К вящему его изумлению, монахиня кивнула в знак согласия.
– Подозреваю, что вы правы.
– А вам не кажется, что глупость несусветная – верить, будто Господь, воплощенное совершенство и мудрость, может настолько раздуваться от мелкого человеческого тщеславия и ждать, чтобы мы пели ему дифирамбы при каждом удобном случае, а по воскресеньям так даже дважды?
Монахиня улыбнулась.
– Вы доехали на инвалидном кресле в самое сердце сирийской пустыни только для того, чтобы вести теологический спор, мистер?…
– Свиттерс, – откликнулся он, не присовокупляя своего обычного трепа. – И нет, конечно же, нет.
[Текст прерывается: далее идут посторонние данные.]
(* ===== verification/MlExamples.v ===== *)
(** * A small ML-DSA committee, evaluated

    Stand-ins for ML-DSA and for the codecs of the three containers at the
    layouts the SSZ specification gives them, and concrete inputs at which the
    hypotheses of the ML-DSA theorems hold. *)
From S2P Require Import Prelude External Instances Seats MlStatusLists MlCommittees.

Open Scope Z_scope.

(** ** Keys and signatures *)

Definition toy_check (m : bytes) : byte :=
  byte_of_Z (foldl (λ acc x, (acc * 31 + Z_of_byte x + 1) mod 251) 7 m).

#[refine] Definition toy_mldsa : MlDsa := {|
  MlPublicKey := byte;
  MlSignature := byte * byte;
  MlSigningKey := byte;
  ml_pk_encode := λ pk, pk :: replicate 1951 Byte.x00;
  ml_pk_decode := λ b, default Byte.x00 (head b);
  ml_sig_encode := λ s, s.1 :: s.2 :: replicate 3307 Byte.x00;
  ml_sig_try_from := λ b, match b with x :: y :: _ => Some (x, y) | _ => None end;
  ml_from_seed := λ b, default Byte.x00 (head b);
  ml_to_seed := λ k, k :: replicate 31 Byte.x00;
  ml_verifying_key := λ k, k;
  ml_try_generate := λ rng, byte_of_Z ∘ Z.of_nat <$> rng;
  ml_sign_randomized := λ rng k m _, (λ _, (k, toy_check m)) <$> rng;
  ml_verify_with_context := λ pk m _ s, bool_decide (s = (pk, toy_check m));
|}.
Proof. all: intros; simpl; rewrite ?length_replicate; try done. by destruct s. Defined.

#[local] Existing Instance toy_hashes.
#[local] Existing Instance toy_mldsa.
#[local] Existing Instance toy_bit_list.
#[local] Existing Instance toy_bit_laws.

(** ** Codecs *)

#[local] Instance toy_statement_ssz : SszEncode StatementWire := {|
  ssz_encode := λ w, [byte_of_Z (st_alg w)] ++ st_anchor_id w ++ u32_le (st_version w) ++
                     u32_le 57 ++ mjoin (st_status_list w)
|}.

Definition offset_signers (w : MlStatusListWire) : Z := 17 + 32 * Z.of_nat (length (mw_status_list w)).
Definition offset_signatures (w : MlStatusListWire) : Z :=
  offset_signers w + (Z.of_nat (bl_len (mw_signers w)) + 8) / 8.

Definition toy_ml_header (w : MlStatusListWire) : bytes :=
  [byte_of_Z (mw_alg w)] ++ u32_le 17 ++ u32_le (mw_version w) ++ u32_le (offset_signers w) ++
  u32_le (offset_signatures w).
Definition toy_ml_bytes (w : MlStatusListWire) : bytes :=
  toy_ml_header w ++ mjoin (mw_status_list w) ++ bitmap_bytes (bl_iter (mw_signers w)) ++
  mjoin (mw_signatures w).

Definition toy_bits_of (l : list bool) : ToyBits := default ([] ↾ (eq_refl : short [])) (toy_bits l).

Definition toy_ml_parse (b : bytes) : MlStatusListWire :=
  let o2 := Z.to_nat (le_val (slice 9 4 b)) in
  let o3 := Z.to_nat (le_val (slice 13 4 b)) in
  mkMlWire (Z_of_byte (default Byte.x00 (head b))) (chunks (length b) 32 (slice 17 (o2 - 17) b))
    (le_val (slice 5 4 b)) (toy_bits_of (pos_bits (Z.to_pos (le_val (slice o2 (o3 - o2) b)))))
    (chunks (length b) 3309 (drop o3 b)).

#[local] Instance wf_ml_wire_dec w : Decision (wf_ml_wire w).
Proof. unfold wf_ml_wire, wf_entries32, is_u32. apply _. Defined.

#[local] Instance toy_ml_ssz : Ssz MlStatusListWire := layout_ssz toy_ml_bytes toy_ml_parse wf_ml_wire.

Lemma length_bitmap_bytes l :
  Z.of_nat (length (bitmap_bytes l)) = (Z.of_nat (length l) + 8) / 8.
Proof.
  unfold bitmap_bytes. rewrite length_le_bytes, Nat2Z.inj_add, Nat2Z.inj_div.
  change (Z.of_nat (length l) + 8) with (Z.of_nat (length l) + 1 * 8). by rewrite Z.div_add.
Qed.

Lemma length_toy_header w : length (toy_ml_header w) = 17%nat.
Proof. unfold toy_ml_header, u32_le. by rewrite !length_app, !length_le_bytes. Qed.

Lemma toy_bits_of_iter (b : ToyBits) : toy_bits_of (proj1_sig b) = b.
Proof.
  unfold toy_bits_of. destruct b as [l Hl]. simpl.
  destruct (toy_bits_Some l) as (b' & -> & E); [by apply Nat.leb_le|]. simpl.
  destruct b' as [l' Hl']. simpl in E. subst l'. f_equal. apply proof_irrel.
Qed.

Lemma toy_ml_size (w : MlStatusListWire) :
  wf_ml_wire w →
  Z.of_nat (length (as_ssz_bytes w)) =
    ml_size (bl_len (mw_signers w)) (length (mw_status_list w)) (length (mw_signatures w)).
Proof.
  intros (_ & He & _ & Hs & _). change (as_ssz_bytes w) with (toy_ml_bytes w).
  unfold toy_ml_bytes, ml_size. rewrite !length_app, length_toy_header, (length_mjoin 32) by done.
  rewrite (length_mjoin (Z.to_nat SIGNATURE_BYTES)) by done.
  rewrite !Nat2Z.inj_add, length_bitmap_bytes. unfold SIGNATURE_BYTES.
  rewrite !Nat2Z.inj_mul. change (Z.of_nat (Z.to_nat 3309)) with 3309.
  change (bl_len (mw_signers w)) with (length (bl_iter (mw_signers w))). lia.
Qed.

(** The header's fields, each where the schema puts it. *)
Lemma toy_header_fields w rest :
  let b := toy_ml_header w ++ rest in
  default Byte.x00 (head b) = byte_of_Z (mw_alg w) ∧
  slice 5 4 b = u32_le (mw_version w) ∧ slice 9 4 b = u32_le (offset_signers w) ∧
  slice 13 4 b = u32_le (offset_signatures w) ∧ drop 17 b = rest.
Proof. split_and!; reflexivity. Qed.

Lemma toy_ml_parse_bytes w : wf_ml_wire w → toy_ml_parse (toy_ml_bytes w) = w.
Proof.
  intros (Ha & He & Hv & Hs & Ho).
  assert (Hlen := length_bitmap_bytes (bl_iter (mw_signers w))).
  change (length (bl_iter (mw_signers w))) with (bl_len (mw_signers w)) in Hlen.
  assert (Hdiv : 0 ≤ (Z.of_nat (bl_len (mw_signers w)) + 8) / 8) by (apply Z.div_pos; lia).
  assert (Ho2 : is_u32 (offset_signers w)) by (unfold is_u32, offset_signers in *; lia).
  assert (Ho3 : is_u32 (offset_signatures w)) by (unfold is_u32, offset_signatures, offset_signers in *; lia).
  assert (Hl : length (mjoin (mw_status_list w)) = (32 * length (mw_status_list w))%nat)
    by (by apply length_mjoin).
  assert (Hsl : length (mjoin (mw_signatures w)) = (Z.to_nat 3309 * length (mw_signatures w))%nat)
    by (by apply length_mjoin).
  set (rest := mjoin (mw_status_list w) ++ bitmap_bytes (bl_iter (mw_signers w)) ++ mjoin (mw_signatures w)).
  pose proof (toy_header_fields w rest) as (E1 & E2 & E3 & E4 & E5). cbv zeta in *.
  change (toy_ml_bytes w) with (toy_ml_header w ++ rest).
  unfold toy_ml_parse. rewrite E1, E2, E3, E4, !u32_le_val by done.
  set (o2 := Z.to_nat (offset_signers w)). set (o3 := Z.to_nat (offset_signatures w)).
  assert (Hb : (length (bitmap_bytes (bl_iter (mw_signers w))) = o3 - o2)%nat).
  { apply Nat2Z.inj. rewrite Hlen. unfold o2, o3, offset_signatures, offset_signers in *. lia. }
  assert (Ho2' : (o2 = 17 + 32 * length (mw_status_list w))%nat)
    by (unfold o2, offset_signers in *; lia).
  assert (Hle : (o2 ≤ o3)%nat) by (unfold o2, o3, offset_signatures in *; lia).
  assert (Hd2 : drop o2 (toy_ml_header w ++ rest) =
    bitmap_bytes (bl_iter (mw_signers w)) ++ mjoin (mw_signatures w)).
  { rewrite Ho2', <-drop_drop, E5. unfold rest. rewrite <-Hl. apply drop_app_length. }
  assert (Hd3 : drop o3 (toy_ml_header w ++ rest) = mjoin (mw_signatures w)).
  { replace o3 with (o2 + (o3 - o2))%nat by lia.
    rewrite <-drop_drop, Hd2, <-Hb. apply drop_app_length. }
  assert (Hs1 : slice 17 (o2 - 17) (toy_ml_header w ++ rest) = mjoin (mw_status_list w)).
  { unfold slice. rewrite E5. unfold rest. replace (o2 - 17)%nat with (length (mjoin (mw_status_list w)))
      by (rewrite Hl, Ho2'; lia). apply take_app_length. }
  assert (Hs2 : slice o2 (o3 - o2) (toy_ml_header w ++ rest) = bitmap_bytes (bl_iter (mw_signers w))).
  { unfold slice. rewrite Hd2, <-Hb. apply take_app_length. }
  assert (Hfuel : (length (mw_status_list w) ≤ length (toy_ml_header w ++ rest))%nat ∧
    (length (mw_signatures w) ≤ length (toy_ml_header w ++ rest))%nat).
  { unfold rest. rewrite !length_app, Hl, Hsl. lia. }
  rewrite Hs1, Hs2, Hd3, bitmap_bytes_val. simpl Z.to_pos. rewrite pos_bits_pos.
  rewrite Z_of_byte_of_Z, Z.mod_small by done.
  rewrite (chunks_mjoin _ 32) by (done || lia || apply Hfuel).
  rewrite (chunks_mjoin _ 3309) by (done || lia || apply Hfuel).
  change (bl_iter (mw_signers w)) with (proj1_sig (mw_signers w)). rewrite toy_bits_of_iter.
  by destruct w.
Qed.

#[local] Instance toy_ml_laws : SszLaws MlStatusListWire wf_ml_wire.
Proof. apply layout_laws, toy_ml_parse_bytes. Qed.

Definition toy_mlc_bytes (w : MlCommitteeWire) : bytes :=
  (u32_le 12 ++ u64_le (mcw_threshold w)) ++ mjoin (mcw_members w).
Definition toy_mlc_parse (b : bytes) : MlCommitteeWire :=
  mkMlCommitteeWire (chunks (length b) 1952 (drop 12 b)) (le_val (slice 4 8 b)).

#[local] Instance wf_ml_committee_wire_dec w : Decision (wf_ml_committee_wire w).
Proof. unfold wf_ml_committee_wire, is_u64. apply _. Defined.

#[local] Instance toy_mlc_ssz : Ssz MlCommitteeWire :=
  layout_ssz toy_mlc_bytes toy_mlc_parse wf_ml_committee_wire.

Lemma toy_mlc_size (w : MlCommitteeWire) :
  wf_ml_committee_wire w →
  Z.of_nat (length (as_ssz_bytes w)) =
    ML_COMMITTEE_FIXED_WIRE_BYTES + PUBLIC_KEY_BYTES * Z.of_nat (length (mcw_members w)).
Proof.
  intros [Hm _]. change (as_ssz_bytes w) with (toy_mlc_bytes w).
  unfold toy_mlc_bytes, u32_le, u64_le. rewrite !length_app, !length_le_bytes.
  rewrite (length_mjoin (Z.to_nat PUBLIC_KEY_BYTES)) by done.
  unfold ML_COMMITTEE_FIXED_WIRE_BYTES, PUBLIC_KEY_BYTES. lia.
Qed.

Lemma toy_mlc_parse_bytes w : wf_ml_committee_wire w → toy_mlc_parse (toy_mlc_bytes w) = w.
Proof.
  intros Hw. pose proof (toy_mlc_size w Hw) as Hsz. destruct Hw as [Hm Ht].
  change (as_ssz_bytes w) with (toy_mlc_bytes w) in Hsz.
  assert (E : drop 12 (toy_mlc_bytes w) = mjoin (mcw_members w)) by reflexivity.
  assert (E' : slice 4 8 (toy_mlc_bytes w) = u64_le (mcw_threshold w)) by reflexivity.
  unfold toy_mlc_parse. rewrite E, E', u64_le_val by done.
  unfold ML_COMMITTEE_FIXED_WIRE_BYTES, PUBLIC_KEY_BYTES in *.
  rewrite (chunks_mjoin _ 1952) by (done || lia). by destruct w.
Qed.

#[local] Instance toy_mlc_laws : SszLaws MlCommitteeWire wf_ml_committee_wire.
Proof. apply layout_laws, toy_mlc_parse_bytes. Qed.

(** ** The committee, its statement and its record *)

Definition toy_ml_members : list MlPublicKey := [Byte.x10; Byte.x20; Byte.x30].
Definition toy_ml_committee : MlCommittee :=
  mkMlCommittee toy_ml_members 2 (anchor_id_from_canonical_bytes (wire_bytes toy_ml_members 2)).
Definition toy_ml_list : list bytes := [sha3_256 [Byte.x01]; sha3_256 [Byte.x02]].
Definition toy_ml_statement : bytes := statement_for toy_ml_committee toy_ml_list 9.
Definition toy_ml_pairs : list (nat * MlSignature) :=
  [(2%nat, (Byte.x30, toy_check toy_ml_statement)); (0%nat, (Byte.x10, toy_check toy_ml_statement))].
Definition toy_ml_record : MlDsaStatusList :=
  match ml_status_list_new toy_ml_list 9 3 toy_ml_pairs with
  | Ok r => r
  | Err _ => mkMlStatusList [] 0 (toy_bits_of []) []
  end.

Lemma toy_ml_committee_wf : wf_ml_committee toy_ml_committee.
Proof.
  split; [done|by apply Nat.leb_le; vm_compute| |done]. apply (bool_decide_unpack _). by vm_compute.
Qed.

Lemma toy_ml_new : ml_status_list_new toy_ml_list 9 3 toy_ml_pairs = Ok toy_ml_record.
Proof.
  assert (is_ok (ml_status_list_new toy_ml_list 9 3 toy_ml_pairs) = true) as H by (by vm_compute).
  unfold toy_ml_record. by destruct (ml_status_list_new _ _ _ _).
Qed.

Lemma toy_ml_entries : wf_entries32 toy_ml_list.
Proof. by repeat constructor. Qed.

Lemma toy_nine : is_u32 9.
Proof. done. Qed.

Lemma ml_status_list_new_spec_witness :
  match ml_status_list_new toy_ml_list 9 3 toy_ml_pairs with
  | Ok r => ml_acceptable 3 (length toy_ml_list) toy_ml_pairs ∧ ml_canonical 3 toy_ml_pairs r ∧
            ml_status_list r = toy_ml_list ∧ ml_version r = 9
  | Err e => ¬ ml_acceptable 3 (length toy_ml_list) toy_ml_pairs ∧
             e ≠ "indices checked against bitmap size above"%string
  end.
Proof. exact (ml_status_list_new_spec (BLL := toy_bit_laws) toy_ml_list 9 3 toy_ml_pairs). Defined.

Lemma ml_record_wire_canonical_witness :
  ml_from_bytes (ml_to_bytes toy_ml_record) = Ok toy_ml_record ↔
  wf_ml_record toy_ml_record ∧ ml_to_bytes toy_ml_record = ml_to_bytes toy_ml_record.
Proof.
  exact (ml_record_wire_canonical (LM := toy_ml_laws) toy_ml_size (ml_to_bytes toy_ml_record)
    toy_ml_record).
Defined.

Lemma ml_new_decodes_witness : ml_from_bytes (ml_to_bytes toy_ml_record) = Ok toy_ml_record.
Proof.
  exact (ml_new_decodes (LM := toy_ml_laws) toy_ml_size toy_ml_list 9 3 toy_ml_pairs toy_ml_record
    toy_ml_entries toy_nine toy_ml_new).
Defined.

Lemma ml_committee_wire_canonical_witness :
  ml_committee_from_bytes (ml_committee_to_bytes toy_ml_committee) = Ok toy_ml_committee ↔
  wf_ml_committee toy_ml_committee ∧
  ml_committee_to_bytes toy_ml_committee = ml_committee_to_bytes toy_ml_committee.
Proof.
  exact (ml_committee_wire_canonical (LMC := toy_mlc_laws) toy_mlc_size
    (ml_committee_to_bytes toy_ml_committee) toy_ml_committee).
Defined.

Lemma statement_binds_anchor_witness :
  (toy_ml_committee = toy_ml_committee ∧ toy_ml_list = toy_ml_list ∧ 9 = 9) ∨
  collides sha3_384 (ANCHOR_ID_DOMAIN ++ ml_committee_to_bytes toy_ml_committee)
    (ANCHOR_ID_DOMAIN ++ ml_committee_to_bytes toy_ml_committee) ∨
  collides shake256_64 (committee_statement_preimage toy_ml_committee toy_ml_list 9)
    (committee_statement_preimage toy_ml_committee toy_ml_list 9).
Proof.
  exact (statement_binds_anchor (LMC := toy_mlc_laws) toy_mlc_size toy_ml_committee toy_ml_committee
    toy_ml_list toy_ml_list 9 9 (λ w _ _ _ _, eq_refl) toy_ml_committee_wf toy_ml_committee_wf
    toy_ml_entries toy_ml_entries toy_nine toy_nine eq_refl).
Defined.

Lemma ml_predicate_witness :
  ml_verify_status_list (mkMlVerifier toy_ml_committee) toy_ml_record = true ∧
  (∀ r, ml_verify_status_list (mkMlVerifier toy_ml_committee) r = true →
        ml_quorum toy_ml_committee (ml_status_list r) (ml_version r) (ml_signatures r)) ∧
  (∀ list version pairs,
    NoDup (fst <$> pairs) → ml_threshold toy_ml_committee ≤ Z.of_nat (length pairs) →
    ml_size (member_count toy_ml_committee) (length list) (length pairs) ≤ MAX_RECORD_BYTES →
    Forall (λ x, ml_signature_ok (ml_members toy_ml_committee)
      (statement_for toy_ml_committee list version) x = true) pairs →
    ∃ r, ml_status_list_new list version (member_count toy_ml_committee) pairs = Ok r ∧
         ml_verify_status_list (mkMlVerifier toy_ml_committee) r = true).
Proof.
  split; [vm_compute; reflexivity|].
  exact (ml_predicate (BLL := toy_bit_laws) toy_ml_committee toy_ml_committee_wf).
Defined.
Со всей определенностью нет.
Монахиня положила руку ему на лоб – мягко, но властно.
– Разумеется, нам необходимо выяснить, зачем – и как именно – вы сюда добрались, но мне бы не хотелось вас допрашивать до тех пор, пока вы не окрепнете, так что…
– О, спасибо, тысячу раз спасибо! Умоляю, не надо допросов! Я застрахован только от пожара и грабежа.
Если монахиня и уловила легкомысленную нотку, она предпочла не обратить на нее внимания.
– Вы должны совсем поправиться, чтобы мы могли отослать вас обратно. Лихорадка спала, – она убрала руку, и Свиттерс испытал что-то очень похожее на разочарование, – но вид у вас – la tete comme une pasteque,[170] как говорят у нас во Франции.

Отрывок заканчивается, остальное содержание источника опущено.